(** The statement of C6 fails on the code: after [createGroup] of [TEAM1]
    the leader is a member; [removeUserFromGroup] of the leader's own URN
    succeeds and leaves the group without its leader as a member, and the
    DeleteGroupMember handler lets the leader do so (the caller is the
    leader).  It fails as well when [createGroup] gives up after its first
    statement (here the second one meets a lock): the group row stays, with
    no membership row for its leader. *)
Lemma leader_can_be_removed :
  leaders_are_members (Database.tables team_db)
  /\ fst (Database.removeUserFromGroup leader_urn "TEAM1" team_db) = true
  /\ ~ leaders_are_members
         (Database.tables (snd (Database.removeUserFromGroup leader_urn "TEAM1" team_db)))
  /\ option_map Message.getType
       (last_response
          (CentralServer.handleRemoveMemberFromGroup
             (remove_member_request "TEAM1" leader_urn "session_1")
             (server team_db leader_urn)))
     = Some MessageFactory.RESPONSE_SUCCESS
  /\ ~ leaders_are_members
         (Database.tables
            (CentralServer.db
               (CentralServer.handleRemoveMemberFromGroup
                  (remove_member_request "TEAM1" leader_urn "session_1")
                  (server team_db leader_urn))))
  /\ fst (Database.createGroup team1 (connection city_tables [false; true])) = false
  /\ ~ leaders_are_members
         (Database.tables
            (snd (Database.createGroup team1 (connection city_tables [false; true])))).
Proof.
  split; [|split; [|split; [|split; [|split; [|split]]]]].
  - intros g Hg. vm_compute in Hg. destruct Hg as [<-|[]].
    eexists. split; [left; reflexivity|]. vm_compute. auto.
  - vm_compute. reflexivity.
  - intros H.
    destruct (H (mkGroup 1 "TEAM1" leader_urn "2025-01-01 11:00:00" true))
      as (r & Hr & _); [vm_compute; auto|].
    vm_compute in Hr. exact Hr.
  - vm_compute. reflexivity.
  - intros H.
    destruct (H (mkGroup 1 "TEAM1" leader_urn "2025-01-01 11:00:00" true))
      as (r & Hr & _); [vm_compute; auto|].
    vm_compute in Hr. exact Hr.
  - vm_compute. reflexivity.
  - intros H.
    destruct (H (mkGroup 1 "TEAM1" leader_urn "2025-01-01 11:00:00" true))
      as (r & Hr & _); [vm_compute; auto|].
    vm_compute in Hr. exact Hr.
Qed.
──────────
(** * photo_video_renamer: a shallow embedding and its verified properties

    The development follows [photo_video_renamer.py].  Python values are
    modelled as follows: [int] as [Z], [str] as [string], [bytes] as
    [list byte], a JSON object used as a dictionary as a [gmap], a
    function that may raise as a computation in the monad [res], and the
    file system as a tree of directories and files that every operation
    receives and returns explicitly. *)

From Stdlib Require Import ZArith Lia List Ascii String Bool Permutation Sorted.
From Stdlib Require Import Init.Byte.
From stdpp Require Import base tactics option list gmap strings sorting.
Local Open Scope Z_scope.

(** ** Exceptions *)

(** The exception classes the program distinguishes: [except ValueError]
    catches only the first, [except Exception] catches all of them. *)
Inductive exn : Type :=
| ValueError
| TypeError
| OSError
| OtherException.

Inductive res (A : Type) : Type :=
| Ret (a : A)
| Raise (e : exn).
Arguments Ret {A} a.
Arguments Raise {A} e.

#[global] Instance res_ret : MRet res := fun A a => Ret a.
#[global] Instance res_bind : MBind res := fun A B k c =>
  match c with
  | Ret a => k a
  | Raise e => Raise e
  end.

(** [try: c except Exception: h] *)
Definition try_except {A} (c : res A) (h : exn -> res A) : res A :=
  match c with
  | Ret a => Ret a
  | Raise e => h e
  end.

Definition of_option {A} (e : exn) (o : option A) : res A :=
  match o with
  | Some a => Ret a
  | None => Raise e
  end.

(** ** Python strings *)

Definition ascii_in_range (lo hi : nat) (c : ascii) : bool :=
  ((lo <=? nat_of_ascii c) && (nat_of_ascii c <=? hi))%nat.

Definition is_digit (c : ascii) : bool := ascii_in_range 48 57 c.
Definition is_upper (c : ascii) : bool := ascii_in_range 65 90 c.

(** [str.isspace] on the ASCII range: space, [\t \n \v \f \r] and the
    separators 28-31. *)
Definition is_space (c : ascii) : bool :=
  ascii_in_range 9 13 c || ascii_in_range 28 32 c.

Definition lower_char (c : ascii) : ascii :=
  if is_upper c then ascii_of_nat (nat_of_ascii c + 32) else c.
──────────
= WHAT THE EXERCISE ASKS =
All lines above from the one with "(** The statement" to the one with "after its first", inclusive, should be copied exactly, and no other lines.

= SOLUTION =
(** The statement of C6 fails on the code: after [createGroup] of [TEAM1]
    the leader is a member; [removeUserFromGroup] of the leader's own URN
    succeeds and leaves the group without its leader as a member, and the
    DeleteGroupMember handler lets the leader do so (the caller is the
    leader).  It fails as well when [createGroup] gives up after its first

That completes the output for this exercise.